The Photographic Collaborations of Richard Wright, Ralph Ellison, and Gordon Parks

November 11, 2018 (Sunday) / 1:00 pm2:00 pm

Stagg Court, Chicago Athletic Association / Chicago, IL

The Photographic Collaborations of Richard Wright, Ralph Ellison, and Gordon Parks

Jean-Christophe Cloutier

Assistant Professor of English, University of Pennsylvania


The Wolf Humanities Center is delighted to partner with the Chicago Humanities Festival again this year as part of their Fallfest/18 on Graphic!, October 27–November 11, 2018.

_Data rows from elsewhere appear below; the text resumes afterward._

(** [ret] *)
Definition ret self offset (values : list AbstractValue) : Outcome AbstractState :=
  let released : gset RefID := list_to_set (omap ref_id (map_to_list (rs_locals self)).*2) in
  self ← try_fold (release debug) (ascending_ids released) self;
  safe ← is_frame_safe_to_destroy self;
  _ ← reject_if self (negb safe) UNSAFE_RET_LOCAL_OR_RESOURCE_STILL_BORROWED offset;
  _ ← for_each (λ id,
        mutable ← is_mutable (rs_borrow_graph self) id;
        if negb mutable then Ok tt else
        writable ← is_writable self id;
        reject_if self (negb writable) RET_BORROWED_MUTABLE_REFERENCE_ERROR offset) (omap ref_id values);
  Ok self.

(** *** Canonical states and joins *)

Definition construct_canonical_state self : Outcome AbstractState :=
  let '(id_map, locals) :=
    foldl (λ (acc : gmap RefID RefID * gmap LocalIndex AbstractValue) (p : LocalIndex * AbstractValue),
      let '(id_map, locals) := acc in
      match p.2 with
      | AReference old_id => (<[ old_id := p.1 ]> id_map, <[ p.1 := AReference p.1 ]> locals)
      | NonReference => (id_map, <[ p.1 := NonReference ]> locals)
      end) ({[ frame_root self := frame_root self ]}, ∅) (ascending_entries (rs_locals self)) in
  _ ← assert_ (base.size (rs_locals self) =? base.size locals)%nat;
  borrow_graph ← graph_remap_refs debug (rs_borrow_graph self) id_map;
  let canonical_state :=
    {| rs_current_function := rs_current_function self; rs_locals := locals; rs_borrow_graph := borrow_graph;
       rs_num_locals := rs_num_locals self; rs_next_id := rs_num_locals self + 1 |} in
  _ ← assert_ (is_canonical canonical_state);
  Ok canonical_state.
End Instructions.

Section Join.
Context (debug : bool).
Notation Outcome A := (result StatusCode A).
Implicit Types (self : AbstractState).

(** [self.num_locals as LocalIndex] keeps the lower eight bits. *)
Definition iter_locals self : list LocalIndex := N.of_nat <$> seq 0 (N.to_nat (wrap 8 (rs_num_locals self))).
Definition release_opt (graph : Graph) (v : AbstractValue) : Outcome Graph :=
  match v with AReference id => graph_release debug graph id | NonReference => Ok graph end.
(** One local of [join_] *)
Definition join_one self other (acc : gmap LocalIndex AbstractValue * Graph * Graph) (local : LocalIndex)
  : Outcome (gmap LocalIndex AbstractValue * Graph * Graph) :=
  let '(locals, self_graph, other_graph) := acc in
  match rs_locals self !! local, rs_locals other !! local with
  | None, None => Ok acc
  | Some v, None => self_graph ← release_opt self_graph v; Ok (locals, self_graph, other_graph)
  | None, Some v => other_graph ← release_opt other_graph v; Ok (locals, self_graph, other_graph)
  | Some v1, Some v2 =>
      _ ← assert_ (bool_decide (v1 = v2));
      _ ← assert_ (negb (bool_decide (is_Some (locals !! local))));
      Ok (<[ local := v1 ]> locals, self_graph, other_graph)
  end.
Definition join_ self other : Outcome AbstractState :=
  _ ← assert_ (bool_decide (rs_current_function self = rs_current_function other));
  _ ← assert_ (is_canonical self && is_canonical other);
  _ ← assert_ (rs_next_id self =? rs_next_id other);
  _ ← assert_ (rs_num_locals self =? rs_num_locals other);
  '(locals, self_graph, other_graph) ←
    try_fold (join_one self other) (iter_locals self) (∅, rs_borrow_graph self, rs_borrow_graph other);
  borrow_graph ← graph_join debug self_graph other_graph;
  Ok {| rs_current_function := rs_current_function self; rs_locals := locals; rs_borrow_graph := borrow_graph;
        rs_num_locals := rs_num_locals self; rs_next_id := rs_next_id self |}.
(** [AbstractDomain::join] *)
Definition join_state self state : Outcome (AbstractState * JoinResult) :=
  joined ← join_ self state;
  _ ← assert_ (is_canonical joined);
  _ ← assert_ (rs_num_locals self =? rs_num_locals joined);
  let locals_unchanged := forallb (λ idx, bool_decide (rs_locals self !! idx = rs_locals joined !! idx)) (iter_locals self) in
  borrow_graph_unchanged ← graph_leq (rs_borrow_graph self) (rs_borrow_graph joined);
  if locals_unchanged && borrow_graph_unchanged then Ok (self, Unchanged) else Ok (joined, Changed).
End Join.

This presentation unearths the brief history of the first desegregated psychiatric facility in New York City, the Lafargue Clinic, a story told through the photographic archive created by the midcentury collaborations between major African American writers & photographers Richard Wright, Ralph Ellison, and Gordon Parks. Despite their divergent aesthetics and politics as novelists, both Wright and Ellison turn to photography as a means of putting a spotlight on the few institutions, like the Lafargue Clinic, dedicated to reducing systemic inequality for African Americans. In addition to their literary achievements, their photo-essays were meant to become, as Ellison puts it, an “underground extension of democracy.” Wright’s essay, “Psychiatry Comes to Harlem,” was published in 1946 with photographs specially made by Richard Saunders, an important yet little-known urban photographer. Ellison’s 1948 piece, “Harlem Is Nowhere,” never appeared in its original intended form—the long-lost images made by the now-famous photographer Gordon Parks were only rediscovered in 2015 and unveiled at the Art Institute of Chicago in May 2016. The lecture will feature rare & unpublished photographic materials preserved in collections held in the Library of Congress and the Gordon Parks Foundation.

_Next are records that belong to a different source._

(* ===== verification/BcsCodecs.v ===== *)
(** * BcsCodecs: what the canonical format reads is exactly what it writes

    [parses m P]: the computation [m] accepts the byte strings of [P] and no others, and
    never fails otherwise than with an error; the laws of the operations of [Bcs] with
    respect to it, and of the serializer with respect to the same byte strings. *)

From Stdlib Require Import String.
From S2P Require Import Prelude CoreTypes FileFormat BinaryCommon Uleb Bcs.

(** A parser and its language, with room for [r] named containers *)
Record parses {S A} (r : N) (m : De S A) (P : A → list u8 → Prop) : Prop := {
  ps_sound d s a d' s' : bytes_ok (input d) → m d s = Ok (a, d', s') →
    s' = s ∧ max_remaining_depth d' = max_remaining_depth d ∧ ∃ bs, input d = bs ++ input d' ∧ P a bs;
  ps_complete a bs rest k s : P a bs → r <= k →
    m {| input := bs ++ rest; max_remaining_depth := k |} s = Ok (a, {| input := rest; max_remaining_depth := k |}, s);
  ps_total d s : bytes_ok (input d) → no_panic (m d s) }.

(** A serializer of [bs], with room for [r] named containers *)
Definition writes (r : N) (v : Serialize) (bs : list u8) : Prop :=
  ∀ out k, r <= k → v {| output := out; ser_depth := k |} = Ok (out ++ bs).

Section Codecs.
Context {S : Type} (r : N).
Notation De := (De S).
Notation parses := (parses (S := S) r).

Lemma parses_ret {A} (a : A) : parses (mret a : De A) (λ a' bs, a' = a ∧ bs = []).
Proof. split; [|by intros a' bs rest k s [-> ->]|done]. intros d s a' d' s' _ [= <- <- <-]. split_and!; [done..|]. by exists []. Qed.
Lemma parses_ext {A} (m : De A) P Q : parses m P → (∀ a bs, P a bs ↔ Q a bs) → parses m Q.
Proof.
  intros [H1 H2 H3] HPQ. split; [|by intros a bs rest k s HQ%HPQ; apply H2|done].
  intros d s a d' s' Hd Hm. destruct (H1 _ _ _ _ _ Hd Hm) as (? & ? & bs & ? & ?%HPQ). eauto.
Qed.
Lemma bytes_ok_app l l' : bytes_ok (l ++ l') ↔ bytes_ok l ∧ bytes_ok l'.
Proof. apply Forall_app. Qed.
Lemma parses_bind {A B} (m : De A) (f : A → De B) P (Q : A → B → list u8 → Prop) :
  parses m P → (∀ a bs, P a bs → parses (f a) (Q a)) →
  parses (m ≫= f) (λ b bs, ∃ a bs1 bs2, bs = bs1 ++ bs2 ∧ P a bs1 ∧ Q a b bs2).
Proof.
  intros [M1 M2 M3] Hf. unfold mbind, De_bind. split.
  - intros d s b d' s' Hd ([[a d1] s1] & H1 & H2)%bind_Ok.
    destruct (M1 _ _ _ _ _ Hd H1) as (-> & E1 & bs1 & Hbs1 & HP). rewrite Hbs1 in Hd. apply bytes_ok_app in Hd as [_ Hd].
    destruct (ps_sound _ _ _ (Hf _ _ HP) _ _ _ _ _ Hd H2) as (-> & E2 & bs2 & Hbs2 & HQ).
    split_and!; [done|congruence|]. exists (bs1 ++ bs2). rewrite Hbs1, Hbs2, app_assoc. eauto 10.
  - intros b bs rest k s (a & bs1 & bs2 & -> & HP & HQ) Hk. rewrite <- app_assoc, (M2 a) by done. cbn.
    by apply (ps_complete _ _ _ (Hf _ _ HP)).
  - intros d s Hd. apply bind_no_panic; [by apply M3|]. intros [[a d1] s1] H1.
    destruct (M1 _ _ _ _ _ Hd H1) as (-> & E1 & bs1 & Hbs1 & HP). rewrite Hbs1 in Hd. apply bytes_ok_app in Hd as [_ Hd].
    by apply (ps_total _ _ _ (Hf _ _ HP)).
Qed.
Lemma parses_bind_ret {A B} (m : De A) (f : A → B) P :
  parses m P → parses (x ← m; mret (f x)) (λ b bs, ∃ a, b = f a ∧ P a bs).
Proof.
  intros Hm. eapply parses_ext; [apply (parses_bind m _ P (λ a b bs, b = f a ∧ bs = [])); [done|]|].
  - intros a bs _. apply parses_ret.
  - intros b bs. split; [|intros (a & -> & HP); exists a, bs, []; by rewrite app_nil_r].
    intros (a & bs1 & bs2 & -> & HP & -> & ->). rewrite app_nil_r. eauto.
Qed.

(** ** Bytes and integers *)

Lemma le_bytes_from (l : list u8) :
  bytes_ok l → l = to_le_bytes (length l) (from_le_bytes l) ∧ from_le_bytes l < 2 ^ (8 * N.of_nat (length l)).
Proof.
  induction 1 as [|x l Hx Hl [IH1 IH2]]; [done|]. cbn [from_le_bytes length to_le_bytes].
  rewrite lor_add by done. rewrite N.shiftr_div_pow2. change (2 ^ 8) with 256 in *. unfold wrap. change (2 ^ 8) with 256.
  rewrite N.Div0.mod_add, N.mod_small by done. rewrite N.div_add by done. rewrite (N.div_small x) by done.
  rewrite N.add_0_l. split; [congruence|]. rewrite Nat2N.inj_succ, N.mul_succ_r, N.pow_add_r. change (2 ^ 8) with 256.
  revert IH2. generalize (2 ^ (8 * N.of_nat (length l))). intros p Hp. nia.
Qed.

Jean-Christophe Cloutier received his Ph.D. in English and Comparative Literature from Columbia University, an M.A. from SUNY Buffalo, and a B.A. in Liberal Arts and English from Concordia University, Montréal, in his native Québec (Canada). At Columbia, he also worked as an archivist in the Rare Book and Manuscript Library where, among other collections, he processed the papers of Samuel Roth, Erica Jong, and former publisher of Grove Press, Barney Rosset. He is currently completing a book on midcentury African American novelists and literary papers.